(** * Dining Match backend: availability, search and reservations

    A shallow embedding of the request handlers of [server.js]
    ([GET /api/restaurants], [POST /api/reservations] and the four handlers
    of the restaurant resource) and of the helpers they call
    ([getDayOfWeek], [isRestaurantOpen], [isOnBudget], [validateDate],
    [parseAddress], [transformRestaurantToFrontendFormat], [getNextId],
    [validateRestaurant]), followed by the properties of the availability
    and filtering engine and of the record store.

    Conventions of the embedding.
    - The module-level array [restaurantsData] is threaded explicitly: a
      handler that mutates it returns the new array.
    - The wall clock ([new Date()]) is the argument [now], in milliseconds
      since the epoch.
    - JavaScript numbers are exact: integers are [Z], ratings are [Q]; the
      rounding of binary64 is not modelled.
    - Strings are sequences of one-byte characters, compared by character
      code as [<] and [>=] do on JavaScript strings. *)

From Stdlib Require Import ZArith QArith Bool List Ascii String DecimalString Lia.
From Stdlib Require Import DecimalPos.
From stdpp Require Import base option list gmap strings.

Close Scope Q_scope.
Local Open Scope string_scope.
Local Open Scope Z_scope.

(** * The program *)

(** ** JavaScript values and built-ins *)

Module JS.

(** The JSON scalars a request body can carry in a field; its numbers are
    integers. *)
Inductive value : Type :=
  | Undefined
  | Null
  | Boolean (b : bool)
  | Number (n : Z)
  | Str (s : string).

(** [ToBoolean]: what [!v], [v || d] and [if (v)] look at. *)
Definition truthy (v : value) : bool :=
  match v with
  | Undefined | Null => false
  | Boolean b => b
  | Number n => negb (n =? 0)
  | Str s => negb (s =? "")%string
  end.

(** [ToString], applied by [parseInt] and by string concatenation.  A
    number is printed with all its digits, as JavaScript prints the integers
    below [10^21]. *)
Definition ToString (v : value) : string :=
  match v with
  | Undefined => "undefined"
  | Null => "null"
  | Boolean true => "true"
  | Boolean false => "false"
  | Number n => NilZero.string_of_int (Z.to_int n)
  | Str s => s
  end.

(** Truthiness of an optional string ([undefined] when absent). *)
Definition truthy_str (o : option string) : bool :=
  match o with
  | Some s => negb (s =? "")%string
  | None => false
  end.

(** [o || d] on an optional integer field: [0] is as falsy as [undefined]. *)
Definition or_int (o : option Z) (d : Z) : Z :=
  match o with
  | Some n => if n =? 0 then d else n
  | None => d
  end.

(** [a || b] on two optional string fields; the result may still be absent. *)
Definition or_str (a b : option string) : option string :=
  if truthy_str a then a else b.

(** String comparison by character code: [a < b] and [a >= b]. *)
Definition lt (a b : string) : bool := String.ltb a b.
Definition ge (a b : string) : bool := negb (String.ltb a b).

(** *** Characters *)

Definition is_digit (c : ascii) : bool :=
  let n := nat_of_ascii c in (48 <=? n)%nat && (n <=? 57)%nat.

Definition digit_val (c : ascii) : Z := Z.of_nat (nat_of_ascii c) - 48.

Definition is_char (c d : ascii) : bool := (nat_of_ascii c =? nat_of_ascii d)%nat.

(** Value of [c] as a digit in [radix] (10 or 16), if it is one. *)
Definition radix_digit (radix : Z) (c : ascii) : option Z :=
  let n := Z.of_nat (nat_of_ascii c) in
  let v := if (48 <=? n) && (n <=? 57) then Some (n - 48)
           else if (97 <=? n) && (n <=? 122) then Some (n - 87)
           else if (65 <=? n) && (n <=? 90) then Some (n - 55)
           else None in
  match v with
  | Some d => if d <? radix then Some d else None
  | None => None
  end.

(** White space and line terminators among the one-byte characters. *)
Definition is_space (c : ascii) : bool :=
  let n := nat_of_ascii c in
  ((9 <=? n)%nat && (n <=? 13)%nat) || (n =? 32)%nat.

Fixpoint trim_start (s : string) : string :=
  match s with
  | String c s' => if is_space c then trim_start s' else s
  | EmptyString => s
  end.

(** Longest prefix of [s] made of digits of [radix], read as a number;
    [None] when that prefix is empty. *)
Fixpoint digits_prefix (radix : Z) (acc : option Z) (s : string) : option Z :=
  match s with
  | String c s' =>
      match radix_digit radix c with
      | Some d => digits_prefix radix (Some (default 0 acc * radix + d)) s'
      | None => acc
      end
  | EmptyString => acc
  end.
-------
## ASSIGNMENT:
Beginning at the line above that contains "Definition or_str (a", return each line exactly through the line that contains "Definition is_digit (c", and no others.

## RESULT OF THIS TASK:
Definition or_str (a b : option string) : option string :=
  if truthy_str a then a else b.

(** String comparison by character code: [a < b] and [a >= b]. *)
Definition lt (a b : string) : bool := String.ltb a b.
Definition ge (a b : string) : bool := negb (String.ltb a b).

(** *** Characters *)

Definition is_digit (c : ascii) : bool :=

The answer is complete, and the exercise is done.